(Collected data)
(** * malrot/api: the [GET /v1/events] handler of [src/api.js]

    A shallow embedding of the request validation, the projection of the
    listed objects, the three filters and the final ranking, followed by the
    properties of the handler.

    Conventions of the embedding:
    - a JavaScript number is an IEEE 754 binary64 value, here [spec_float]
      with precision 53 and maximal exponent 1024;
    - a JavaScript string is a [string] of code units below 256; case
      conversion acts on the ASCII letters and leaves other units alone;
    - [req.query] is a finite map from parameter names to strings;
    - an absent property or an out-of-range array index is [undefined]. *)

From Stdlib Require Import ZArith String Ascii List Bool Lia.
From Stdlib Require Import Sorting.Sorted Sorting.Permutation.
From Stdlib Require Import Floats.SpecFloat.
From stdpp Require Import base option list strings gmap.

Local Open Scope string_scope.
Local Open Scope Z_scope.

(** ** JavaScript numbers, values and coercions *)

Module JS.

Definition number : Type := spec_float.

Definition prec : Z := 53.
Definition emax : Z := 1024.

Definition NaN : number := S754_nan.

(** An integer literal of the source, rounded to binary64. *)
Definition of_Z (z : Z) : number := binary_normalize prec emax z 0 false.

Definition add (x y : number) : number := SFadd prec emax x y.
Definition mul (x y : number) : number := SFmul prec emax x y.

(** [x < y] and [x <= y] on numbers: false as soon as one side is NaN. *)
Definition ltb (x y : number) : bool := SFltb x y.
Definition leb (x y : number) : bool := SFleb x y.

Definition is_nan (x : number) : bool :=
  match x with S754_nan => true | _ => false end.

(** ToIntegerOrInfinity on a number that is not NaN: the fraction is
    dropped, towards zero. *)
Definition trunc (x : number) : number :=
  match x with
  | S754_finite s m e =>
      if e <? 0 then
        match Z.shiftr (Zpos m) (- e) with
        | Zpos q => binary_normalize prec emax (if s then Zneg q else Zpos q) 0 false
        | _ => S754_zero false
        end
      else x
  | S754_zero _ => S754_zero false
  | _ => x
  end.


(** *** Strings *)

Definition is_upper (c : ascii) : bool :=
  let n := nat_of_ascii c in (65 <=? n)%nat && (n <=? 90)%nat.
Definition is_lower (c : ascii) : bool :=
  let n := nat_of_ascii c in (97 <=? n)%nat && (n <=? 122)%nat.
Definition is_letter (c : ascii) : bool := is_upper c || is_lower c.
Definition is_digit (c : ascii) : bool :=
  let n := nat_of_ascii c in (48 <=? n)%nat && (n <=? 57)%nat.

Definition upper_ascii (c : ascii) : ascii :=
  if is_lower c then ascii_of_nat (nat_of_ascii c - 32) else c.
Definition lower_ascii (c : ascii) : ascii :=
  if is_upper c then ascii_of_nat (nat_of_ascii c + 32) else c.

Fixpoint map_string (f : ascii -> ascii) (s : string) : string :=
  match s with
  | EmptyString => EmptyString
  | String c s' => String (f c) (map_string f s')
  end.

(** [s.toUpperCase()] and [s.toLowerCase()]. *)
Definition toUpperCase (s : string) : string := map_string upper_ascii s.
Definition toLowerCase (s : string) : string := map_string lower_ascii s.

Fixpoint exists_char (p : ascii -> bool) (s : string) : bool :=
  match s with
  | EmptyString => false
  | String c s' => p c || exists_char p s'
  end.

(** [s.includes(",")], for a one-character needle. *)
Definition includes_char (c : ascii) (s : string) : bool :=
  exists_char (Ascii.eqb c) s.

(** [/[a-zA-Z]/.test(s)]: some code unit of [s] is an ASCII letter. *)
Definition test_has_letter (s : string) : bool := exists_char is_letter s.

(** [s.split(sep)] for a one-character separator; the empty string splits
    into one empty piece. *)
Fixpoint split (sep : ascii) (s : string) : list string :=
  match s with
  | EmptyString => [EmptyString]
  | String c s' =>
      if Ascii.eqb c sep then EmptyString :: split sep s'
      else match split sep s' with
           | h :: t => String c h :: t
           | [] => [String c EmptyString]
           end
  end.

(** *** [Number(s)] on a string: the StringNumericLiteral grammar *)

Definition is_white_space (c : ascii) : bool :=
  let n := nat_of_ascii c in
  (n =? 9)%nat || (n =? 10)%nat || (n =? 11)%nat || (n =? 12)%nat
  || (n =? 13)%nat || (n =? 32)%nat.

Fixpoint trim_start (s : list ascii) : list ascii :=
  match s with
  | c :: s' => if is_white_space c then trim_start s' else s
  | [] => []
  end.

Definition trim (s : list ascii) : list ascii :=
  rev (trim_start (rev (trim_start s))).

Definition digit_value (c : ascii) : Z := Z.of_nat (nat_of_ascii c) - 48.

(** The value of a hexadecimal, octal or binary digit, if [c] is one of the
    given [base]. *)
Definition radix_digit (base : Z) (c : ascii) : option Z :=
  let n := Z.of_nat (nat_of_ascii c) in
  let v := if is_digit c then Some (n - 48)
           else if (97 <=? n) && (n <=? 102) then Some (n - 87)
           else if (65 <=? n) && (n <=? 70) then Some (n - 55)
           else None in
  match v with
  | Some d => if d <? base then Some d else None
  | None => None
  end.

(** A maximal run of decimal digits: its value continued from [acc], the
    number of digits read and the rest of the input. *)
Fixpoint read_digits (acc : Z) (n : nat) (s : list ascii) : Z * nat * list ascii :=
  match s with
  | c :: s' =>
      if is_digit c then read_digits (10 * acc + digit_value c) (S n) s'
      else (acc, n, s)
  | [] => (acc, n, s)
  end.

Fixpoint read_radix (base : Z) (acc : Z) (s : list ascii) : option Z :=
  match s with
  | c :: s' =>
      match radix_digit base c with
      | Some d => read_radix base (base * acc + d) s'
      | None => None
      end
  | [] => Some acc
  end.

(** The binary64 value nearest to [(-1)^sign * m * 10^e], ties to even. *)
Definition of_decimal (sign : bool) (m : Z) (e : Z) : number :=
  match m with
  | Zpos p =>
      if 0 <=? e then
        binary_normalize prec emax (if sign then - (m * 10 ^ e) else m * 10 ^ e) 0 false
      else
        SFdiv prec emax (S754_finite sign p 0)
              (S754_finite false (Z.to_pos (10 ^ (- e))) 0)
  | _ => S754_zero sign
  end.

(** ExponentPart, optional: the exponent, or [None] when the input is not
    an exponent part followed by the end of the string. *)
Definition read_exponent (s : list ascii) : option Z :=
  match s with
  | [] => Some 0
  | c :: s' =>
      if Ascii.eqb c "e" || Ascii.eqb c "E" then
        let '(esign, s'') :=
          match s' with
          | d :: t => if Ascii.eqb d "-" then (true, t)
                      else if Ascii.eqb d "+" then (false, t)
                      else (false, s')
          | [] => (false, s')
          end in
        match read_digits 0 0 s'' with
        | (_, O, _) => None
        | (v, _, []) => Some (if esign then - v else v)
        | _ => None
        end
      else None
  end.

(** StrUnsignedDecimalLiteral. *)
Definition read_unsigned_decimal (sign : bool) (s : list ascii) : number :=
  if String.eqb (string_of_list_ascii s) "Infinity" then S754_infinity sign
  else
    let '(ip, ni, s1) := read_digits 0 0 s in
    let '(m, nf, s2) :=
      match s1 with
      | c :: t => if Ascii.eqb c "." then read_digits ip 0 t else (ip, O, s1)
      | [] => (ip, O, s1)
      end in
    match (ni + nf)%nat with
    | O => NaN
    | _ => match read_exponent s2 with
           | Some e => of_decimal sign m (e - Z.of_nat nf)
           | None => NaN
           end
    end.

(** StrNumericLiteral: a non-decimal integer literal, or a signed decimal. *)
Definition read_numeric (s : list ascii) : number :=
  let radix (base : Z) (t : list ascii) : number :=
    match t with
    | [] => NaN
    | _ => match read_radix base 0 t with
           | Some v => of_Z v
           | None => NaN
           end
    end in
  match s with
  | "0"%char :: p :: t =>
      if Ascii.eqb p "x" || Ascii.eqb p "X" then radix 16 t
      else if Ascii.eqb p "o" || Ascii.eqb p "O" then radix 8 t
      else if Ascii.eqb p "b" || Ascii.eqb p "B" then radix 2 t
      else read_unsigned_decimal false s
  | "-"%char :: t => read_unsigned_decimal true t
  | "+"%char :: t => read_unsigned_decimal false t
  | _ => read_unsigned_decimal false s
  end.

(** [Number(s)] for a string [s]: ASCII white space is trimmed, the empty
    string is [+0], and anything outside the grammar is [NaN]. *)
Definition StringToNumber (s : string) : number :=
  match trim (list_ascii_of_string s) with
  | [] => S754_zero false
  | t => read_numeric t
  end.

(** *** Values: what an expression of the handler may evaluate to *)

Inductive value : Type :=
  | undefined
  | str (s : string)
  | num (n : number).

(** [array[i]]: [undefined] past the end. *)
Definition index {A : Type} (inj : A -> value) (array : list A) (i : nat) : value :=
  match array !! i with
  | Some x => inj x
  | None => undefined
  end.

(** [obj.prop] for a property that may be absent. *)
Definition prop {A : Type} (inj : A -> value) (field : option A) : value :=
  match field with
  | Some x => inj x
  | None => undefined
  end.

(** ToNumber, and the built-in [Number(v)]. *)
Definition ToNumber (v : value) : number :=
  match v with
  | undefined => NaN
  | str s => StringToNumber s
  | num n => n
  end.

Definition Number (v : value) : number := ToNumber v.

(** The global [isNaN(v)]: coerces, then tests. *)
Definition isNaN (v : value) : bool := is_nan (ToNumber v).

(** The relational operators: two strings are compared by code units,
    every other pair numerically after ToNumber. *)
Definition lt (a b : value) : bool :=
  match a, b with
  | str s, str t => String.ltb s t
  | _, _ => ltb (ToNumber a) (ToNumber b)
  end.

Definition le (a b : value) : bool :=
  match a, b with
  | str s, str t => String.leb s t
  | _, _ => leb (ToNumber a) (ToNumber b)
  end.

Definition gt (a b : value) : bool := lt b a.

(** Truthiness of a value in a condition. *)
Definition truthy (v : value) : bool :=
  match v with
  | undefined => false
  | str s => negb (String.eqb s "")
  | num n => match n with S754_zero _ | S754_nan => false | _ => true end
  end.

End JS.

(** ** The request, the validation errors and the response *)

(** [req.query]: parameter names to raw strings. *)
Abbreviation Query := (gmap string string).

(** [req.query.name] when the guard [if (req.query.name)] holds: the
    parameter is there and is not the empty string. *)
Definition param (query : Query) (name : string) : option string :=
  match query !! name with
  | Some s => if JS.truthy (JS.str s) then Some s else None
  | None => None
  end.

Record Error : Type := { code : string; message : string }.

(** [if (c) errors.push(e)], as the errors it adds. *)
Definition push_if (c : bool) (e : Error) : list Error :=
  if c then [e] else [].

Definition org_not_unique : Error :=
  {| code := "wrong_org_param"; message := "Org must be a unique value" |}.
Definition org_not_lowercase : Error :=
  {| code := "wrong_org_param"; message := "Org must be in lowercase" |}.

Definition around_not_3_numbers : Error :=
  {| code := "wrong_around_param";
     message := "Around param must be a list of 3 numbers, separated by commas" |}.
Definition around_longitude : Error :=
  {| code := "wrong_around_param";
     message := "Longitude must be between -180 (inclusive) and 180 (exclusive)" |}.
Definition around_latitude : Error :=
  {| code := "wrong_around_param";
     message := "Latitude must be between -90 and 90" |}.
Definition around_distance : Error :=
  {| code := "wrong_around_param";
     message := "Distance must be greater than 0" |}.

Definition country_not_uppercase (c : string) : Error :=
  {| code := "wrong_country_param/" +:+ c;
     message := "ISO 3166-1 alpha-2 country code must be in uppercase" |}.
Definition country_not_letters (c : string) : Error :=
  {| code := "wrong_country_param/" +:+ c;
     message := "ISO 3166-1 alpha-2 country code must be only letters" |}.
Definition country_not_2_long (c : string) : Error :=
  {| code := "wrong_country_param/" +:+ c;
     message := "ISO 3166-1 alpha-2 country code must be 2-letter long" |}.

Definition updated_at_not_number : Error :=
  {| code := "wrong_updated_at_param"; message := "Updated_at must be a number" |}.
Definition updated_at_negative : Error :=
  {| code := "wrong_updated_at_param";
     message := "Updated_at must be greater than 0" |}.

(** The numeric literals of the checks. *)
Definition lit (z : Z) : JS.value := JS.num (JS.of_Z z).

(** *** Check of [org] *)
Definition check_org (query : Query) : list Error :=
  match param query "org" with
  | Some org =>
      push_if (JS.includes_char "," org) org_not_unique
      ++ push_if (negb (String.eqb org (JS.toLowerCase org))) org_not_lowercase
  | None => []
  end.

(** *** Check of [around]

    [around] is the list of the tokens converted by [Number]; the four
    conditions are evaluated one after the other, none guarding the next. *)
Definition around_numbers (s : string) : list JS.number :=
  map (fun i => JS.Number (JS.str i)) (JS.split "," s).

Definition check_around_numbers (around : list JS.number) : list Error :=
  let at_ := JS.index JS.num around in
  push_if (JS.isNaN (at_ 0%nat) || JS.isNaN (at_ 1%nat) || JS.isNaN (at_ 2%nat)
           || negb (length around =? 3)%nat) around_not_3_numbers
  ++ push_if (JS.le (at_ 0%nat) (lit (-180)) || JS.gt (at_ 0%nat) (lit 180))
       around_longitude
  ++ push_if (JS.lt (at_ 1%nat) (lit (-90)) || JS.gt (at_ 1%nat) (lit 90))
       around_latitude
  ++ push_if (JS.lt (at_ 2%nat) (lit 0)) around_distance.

__PROBLEM__:
Among the lines of the data above, count those holding "must" and state only the number.

__ANSWER BELOW__:
11